Le dijo a Ágata que dentro de poco se iría a su casa de campo, adonde esperaba que fuese. Comerían fresas, recogerían heno y se tenderían en la hierba. De pronto se volvió hacia su marido y, por encima de la mesa, le dijo:

—Antes que se me olvide: ¿puedes darme cien coronas?

—Más valía que lo hubieses olvidado —respondió, bondadoso, Tidemand. Se veía que estaba encantado, y prosiguió en tono de chanza—: No os caséis, amigos; es una broma muy cara. ¿Otra vez cien coronas?

Y le entregó a su mujer un billete; ella le dio las gracias.

—Pero ¿qué vas a hacer con ellas? —preguntó el marido, bromeando.

—No quiero decírtelo —replicó ella. Y cortó la conversación, volviéndose de nuevo a Ágata.

En este momento fue cuando apareció en la puerta el abogado, arrastrando a Coldewin.

—Claro que tiene usted que entrar —dijo, obstinado, Grande—. No me ha pasado nunca nada semejante; tengo gusto en beber un vaso de cerveza con usted. ¡Eh! Ayudadme a entrar a este hombre.

Pero cuando Coldewin hubo visto la concurrencia allí congregada, se soltó vivamente y desapareció.

La mañana mencionada había visitado a Ole Henriksen y había prometido volver, pero desde entonces no había quien le hubiera echado la vista encima. El abogado explicó:

—Lo encontré ahí fuera; me dio lástima de verle tan solo; pero…

Ágata se levantó apresuradamente y abandonó su sitio. Salió precipitadamente, y en la escalera alcanzó a Coldewin. Se les oyó hablar animadamente, y al fin aparecieron ambos.

—Perdonen ustedes —dijo Coldewin—. El señor Grande ha tenido la bondad de traerme aquí; pero yo no sabía que había otras personas…, que había una sociedad numerosa —corrigió.

El abogado se echó a reír.

—¿Una sociedad numerosa en un restaurante? Siéntese, hombre, beba y diviértase. ¿Qué quiere usted tomar?

Coldewin se tranquilizó; y este hombre calvo y de pelo gris, de ordinario reservado y silencioso, comenzó a participar en la conversación.
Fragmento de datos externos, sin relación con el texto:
(* ===== verification/NetworkConsent.v ===== *)
(** * What an answer of the network approvals goes back to

    The tasks of NetworkApproval.v keep to the protocol of NetworkProtocol.v, so
    its invariant holds in every interleaving: a host is allowed only after somebody
    said yes to it, never against a denial that stood throughout, and every request
    gets its answer. *)

From S2P Require Import Prelude RustStr ExecPolicy Truncate HostPattern PathUri Permissions PermissionTransforms.
From S2P Require Import ShellSyntax CommandSafety ExecApproval Interaction ToolSandbox ToolApprovals Tasks NetworkApproval NetworkProtocol.

Section Consent.
Context {UL : UrlLib} {GL : GlobLib} {SG : ShellGrammar} {SQ : ShellQuoting} {KJ : KeyJson} {Value Output Out : Type}.
Abbreviation net_op := (NetOp (Value := Value)).
Abbreviation net_answer := (net_answer (Value := Value) (Output := Output) (Out := Out)).
Abbreviation net_event := (event net_answer).
Abbreviation net_prog := (prog net_answer).
Abbreviation net_task := (task net_answer).
Abbreviation Local := (Local (Value := Value) (Output := Output) (Out := Out)).
Abbreviation F := (follows may possible after drops quit).
Abbreviation cleans := (cleans may possible after quit).

(** ** Rules for programs *)

Fixpoint runs {A} (Q : Local -> A -> Prop) (l : Local) (p : net_prog A) : Prop :=
  match p with
  | Done r => Q l r
  | Do o k => may l o /\ forall x, possible l o x -> runs Q (after l o x) (k x)
  end.

Lemma program_bind {A B} Q (f : A -> net_prog B) l p : runs (fun l a => runs Q l (f a)) l p -> runs Q l (p ≫= f).
Proof. revert l. induction p as [r|o k IH]; intros l; simpl; [done|]. intros [? Hk]. split; [done|]. intros x Hx. by apply IH, Hk. Qed.
Lemma runs_sync {A} (Q : Local -> A -> Prop) l p : runs Q l p -> F Q l (sync p).
Proof. revert l. induction p as [r|o k IH]; intros l; simpl; [done|]. intros [? Hk]. split; [done|]. intros x Hx. by apply IH, Hk. Qed.
Lemma runs_cleans l p : runs (fun l _ => quit l) l p -> cleans l p.
Proof. revert l. induction p as [r|o k IH]; intros l; simpl; [done|]. intros [? Hk]. split; [done|]. intros x Hx. by apply IH, Hk. Qed.
Lemma task_bind_rule {A B} Q (f : A -> net_task B) l t : F (fun l a => F Q l (f a)) l t -> F Q l (t ≫= f).
Proof. apply follows_bind. Qed.
Lemma sync_rule {A B} Q (f : A -> net_task B) l p : runs (fun l a => F Q l (f a)) l p -> F Q l (sync p ≫= f).
Proof. intros H. apply task_bind_rule, runs_sync, H. Qed.
Lemma await_rule {B} Q o (f : net_answer o -> net_task B) l cleanup :
  may l o -> cleans (drops l) cleanup -> (forall x, possible l o x -> F Q (after l o x) (f x)) ->
  F Q l (awaiting cleanup (perform o) ≫= f).
Proof. intros ???. by apply task_bind_rule. Qed.

Lemma follows_mono {A} (Q Q' : Local -> A -> Prop) l t : (forall l a, Q l a -> Q' l a) -> F Q l t -> F Q' l t.
Proof.
  intros HQ. revert l. induction t as [r|o k IH|o k IH d]; intros l; simpl; [auto| |].
  - intros [? ?]. auto.
  - intros (? & ? & ?). auto.
Qed.

(** [l'] is [l] with hold [h] and more in its log. *)
Record ext (h : Hold) (l l' : Local) : Prop := {
  ext_job : l_job l' = l_job l;
  ext_key : l_key l' = l_key l;
  ext_locked : l_locked l' = l_locked l;
  ext_clear : l_clear l' = l_clear l;
  ext_hit : l_hit l' = l_hit l;
  ext_dropped : l_dropped l' = l_dropped l;
  ext_hold : l_hold l' = h;
  ext_log e : e ∈ l_log l -> e ∈ l_log l';
}.
Lemma ext_refl l : ext (l_hold l) l l.
Proof. by split. Qed.
Lemma ext_trans h l l' l'' : ext (l_hold l) l l' -> ext h l' l'' -> ext h l l''.
Proof. intros [] []. split; try congruence. auto. Qed.
Lemma ext_granted h good K l l' : ext h l l' -> granted good K l -> granted good K l'.
Proof. intros Hx (e & ? & ?). exists e. split; [by apply (ext_log _ _ _ Hx)|done]. Qed.

(** Operations that the protocol does not look at *)
Definition neutral_op (o : net_op) : bool :=
  match o with
  | LockCommit | UnlockCommit | DeniedContains _ | DeniedInsert _ | DeniedRemove _ | ApprovedContains _ | ApprovedInsert _
  | ApprovedRemove _ | ApprovedReplace _ | GetOrCreatePending _ | RemovePending _ _ | SetOnce _ _ | NotifyWaiters _ | Notified _
  | GetDecision _ | AwaitNotified _ _ => false
  | _ => true
  end.
Fixpoint neutral {A} (p : net_prog A) : Prop :=
  match p with Done _ => True | Do o k => neutral_op o = true /\ forall x, neutral (k x) end.

Lemma neutral_may (l : Local) o : neutral_op o = true -> may l o.
Proof. by destruct o. Qed.
Lemma ext_after (l : Local) o x : neutral_op o = true -> ext (l_hold l) l (after l o x).
Proof. destruct o; try done; intros _; (split; [done..|]); simpl; set_solver. Qed.
Lemma runs_neutral {A} (Q : Local -> A -> Prop) l p :
  neutral p -> (forall l' a, ext (l_hold l) l l' -> Q l' a) -> runs Q l p.
Proof.
  revert l. induction p as [r|o k IH]; intros l; simpl; intros Hn HQ; [apply HQ, ext_refl|].
  destruct Hn as [Ho Hk]. split; [by apply neutral_may|]. intros x _. apply IH; [done|].
  intros l' a Hx. pose proof (ext_after l o x Ho) as H. apply HQ. eapply ext_trans; [exact H|]. by rewrite (ext_hold _ _ _ H) in Hx.
Qed.
Lemma neutral_bind {A B} (f : A -> net_prog B) p : neutral p -> (forall a, neutral (f a)) -> neutral (p ≫= f).
Proof. induction p as [r|o k IH]; simpl; [auto|]. intros [? ?] ?. split; [done|]. intros x. by apply IH. Qed.

Lemma neutral_record id outcome : neutral (record_call_outcome (Value := Value) (Output := Output) (Out := Out) id outcome).
Proof. split; [done|]. by intros [t|]. Qed.
Lemma neutral_record_if_absent id outcome : neutral (record_call_outcome_if_absent (Value := Value) (Output := Output) (Out := Out) id outcome).
Proof. split; [done|]. by intros [t|]. Qed.
Lemma neutral_record_owner owner outcome : neutral (record_for_owner (Value := Value) (Output := Output) (Out := Out) owner outcome).
Proof. destruct owner; [apply neutral_record|done]. Qed.
Lemma neutral_cancel owner d : neutral (cancel_execution_if_denied (Value := Value) (Output := Output) (Out := Out) owner d).
Proof. unfold cancel_execution_if_denied. by repeat case_match. Qed.
Lemma neutral_blocked b : neutral (record_blocked_request (Value := Value) (Output := Output) (Out := Out) b).
Proof.
  unfold record_blocked_request. case_match; [|done]. apply neutral_bind; [by case_match|].
  intros [call|]; [apply neutral_record_if_absent|done].
Qed.
Lemma neutral_finish cell id token : neutral (finish (Value := Value) (Output := Output) (Out := Out) cell id token).
Proof. split; [done|]. by intros [o|]. Qed.
Lemma neutral_attribution r : neutral (resolve_request_attribution (Value := Value) (Output := Output) (Out := Out) r).
Proof. unfold resolve_request_attribution. by repeat case_match. Qed.

(** ** The owner *)

Abbreviation owner := PendingHostApprovalOwner.
Definition owns (o : owner) (l : Local) : Prop := l_hold l = Owns (owner_key o) (owner_pending o).

(** What it takes to publish a decision *)
Definition may_publish (o : owner) (d : PendingApprovalDecision) (l : Local) : Prop :=
  d <> DenyPending ->
  granted positive (pk_host (owner_key o)) l
  /\ (l_clear l = true \/ l_dropped l = true /\ exists e, e ∈ l_log l /\ allows_host (pk_host (owner_key o)) e).

Lemma may_publish_ext o d h l l' : ext h l l' -> may_publish o d l -> may_publish o d l'.
Proof.
  intros Hx Hp Hd. destruct (Hp Hd) as [Hg Hc]. split; [by eapply ext_granted|].
  rewrite (ext_clear _ _ _ Hx), (ext_dropped _ _ _ Hx). destruct Hc as [?|(? & e & ? & ?)]; [by left|right].
  split; [done|]. exists e. split; [by apply (ext_log _ _ _ Hx)|done].
Qed.

Lemma runs_publish Q l o d :
  owns o l -> may_publish o d l -> (forall l', ext (Settled (owner_key o) (owner_pending o) d) l l' -> Q l' tt) ->
  runs Q l (publish_and_remove o d).
Proof.
  intros Ho Hp HQ. split; [exact Ho|]. intros u _. split.
  - exists (owner_key o). split; [done|]. intros Hd. destruct (Hp Hd) as [(e & ? & ?) Hc]. split; [exists e; split; [simpl; set_solver|done]|].
    destruct Hc as [?|(? & e' & ? & ?)]; [by left|right]. split; [done|]. exists e'. split; [simpl; set_solver|done].
  - intros first ->. simpl. split; [by eexists _, _|]. intros [] _. apply HQ. split; try done. simpl. set_solver.
Qed.
Lemma runs_complete Q l o d :
  owns o l -> may_publish o d l -> (forall l', ext (Settled (owner_key o) (owner_pending o) d) l l' -> Q l' tt) ->
  runs Q l (complete o d).
Proof.
  intros Ho Hp HQ. apply program_bind, runs_neutral; [apply neutral_cancel|]. intros l' _ Hx. apply runs_publish.
  - unfold owns. by rewrite (ext_hold _ _ _ Hx).
  - by eapply may_publish_ext.
  - intros l'' Hx'. apply HQ. by eapply ext_trans.
Qed.

Lemma settled_quit l l' pk p d : ext (Settled pk p d) l l' -> l_locked l = false -> quit l'.
Proof. intros [] ?. split; [congruence|]. right. eauto. Qed.

Lemma cleans_drop_owner l o : owns o l -> l_locked l = false -> may_publish o (decision_on_drop o) l -> cleans l (drop_owner o).
Proof.
  intros Ho Hl Hp. apply runs_cleans. unfold drop_owner. apply program_bind, runs_neutral; [by case_match|]. intros l1 reason Hx1.
  assert (Hpub : forall l2, ext (l_hold l) l l2 -> runs (fun l _ => quit l) l2 (publish_and_remove o (decision_on_drop o))).
  { intros l2 Hx. apply runs_publish; [unfold owns; by rewrite (ext_hold _ _ _ Hx)|by eapply may_publish_ext|].
    intros l3 Hx'. eapply settled_quit; [exact Hx'|]. by rewrite (ext_locked _ _ _ Hx). }
  case_bool_decide; [by apply Hpub|]. apply program_bind, runs_neutral.
  { repeat case_match; try done. split; [done|]. intros [ms|]; [apply neutral_record_if_absent|done]. }
  intros l2 _ Hx2. apply program_bind, runs_neutral; [apply neutral_cancel|]. intros l3 _ Hx3. apply Hpub.
  rewrite (ext_hold _ _ _ Hx2) in Hx3. rewrite (ext_hold _ _ _ Hx1) in Hx2, Hx3.
  eapply ext_trans; [exact Hx1|]. rewrite <- (ext_hold _ _ _ Hx1). eapply ext_trans; rewrite (ext_hold _ _ _ Hx1); [exact Hx2|exact Hx3].
Qed.

(** ** Waiting, and the hosts of the session *)

Lemma follows_wait r (l : Local) pk p :
  l_job l = Decide r -> l_locked l = false -> l_hold l = Joined pk p ->
  F entitled l (d ← wait_for_decision 2 p; Finish (option_map to_network_decision d)).
Proof.
  intros Hj Hl Hh.
  assert (Hend : forall (l' : Local) d, l_job l' = Decide r -> l_locked l' = false -> l_hold l' = Told pk p d ->
    entitled l' (Some (to_network_decision d))).
  { intros l' d Hj' Hl' Hh'. split_and!; [done|left; by rewrite Hh'|]. rewrite Hj'. eexists. split; [done|]. intros Hd. right.
    rewrite Hh'. exists d. split; [done|]. by intros ->. }
  split; [exists pk; by left|]. intros n _. split; [exists pk; left; simpl; rewrite Hh; by eexists|]. intros [d|] _.
  { apply Hend; simpl; rewrite ?Hh; done. }
  split; [split; [done|exists pk; simpl; by rewrite Hh]|]. split; [split; [done|left; simpl; by rewrite Hh]|]. intros u _.
  split; [exists pk; right; simpl; by rewrite Hh|]. intros m _. split; [exists pk; right; simpl; by rewrite Hh|].
  intros [d|] Hp; [apply Hend; simpl; rewrite ?Hh; done|].
  destruct Hp; [|done]. exists pk. simpl. by rewrite Hh.
Qed.

(** Before the key is known *)
Definition fresh (j : Job) (l : Local) : Prop := l_job l = j /\ l_key l = None /\ l_locked l = false /\ l_hold l = NoQuestion.
Lemma fresh_ext j l l' : ext (l_hold l) l l' -> fresh j l -> fresh j l'.
Proof. intros [] (? & ? & ? & ?). split_and!; congruence. Qed.
Lemma fresh_quit j l : fresh j l -> quit l.
Proof. intros (_ & _ & ? & Hh). split; [done|]. left. by rewrite Hh. Qed.

Definition keyed (r : NetworkPolicyRequest) (K : HostApprovalKey) (l : Local) : Prop :=
  l_job l = Decide r /\ l_key l = Some K /\ l_locked l = false /\ l_hold l = NoQuestion.

Lemma refuse_entitled (j : Job) (l : Local) reason source decision :
  l_locked l = false -> not_owning (l_hold l) -> entitled l (Some (NetDeny reason source decision)).
Proof. intros ??. split_and!; [done..|]. case_match; [|done..]. eexists. split; [done|]. done. Qed.
Lemma fresh_entitled j (l : Local) reason source decision : fresh j l -> entitled l (Some (NetDeny reason source decision)).
Proof. intros H. destruct (fresh_quit _ _ H). by apply (refuse_entitled j). Qed.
Parecía haber cambiado mucho desde que estaba en la ciudad; hasta sabía replicar a los ataques, cosa que nadie hubiera esperado de él. El periodista Gregersen derivó la conversación hacia la política; quería conocer la opinión de Paulsberg. ¿Qué iba a pasar? ¿Qué actitud debía adoptarse?

—¿Qué actitud hay que adoptar ante un hecho? Hay que tomarlo como toman los hombres esas cosas —replicó Paulsberg.

En aquel momento, Grande le preguntó a Coldewin:

—¿Ha estado usted hoy en Storthing?

—Sí.

—Entonces, ya conoce usted el resultado. ¿Qué opinión le merece?

—Eso no puedo decirlo tan fácilmente —replicó sonriendo el aludido.

—No habrá seguido la cuestión desde el principio; lleva poco tiempo aquí —observó benévola la señora Paulsberg.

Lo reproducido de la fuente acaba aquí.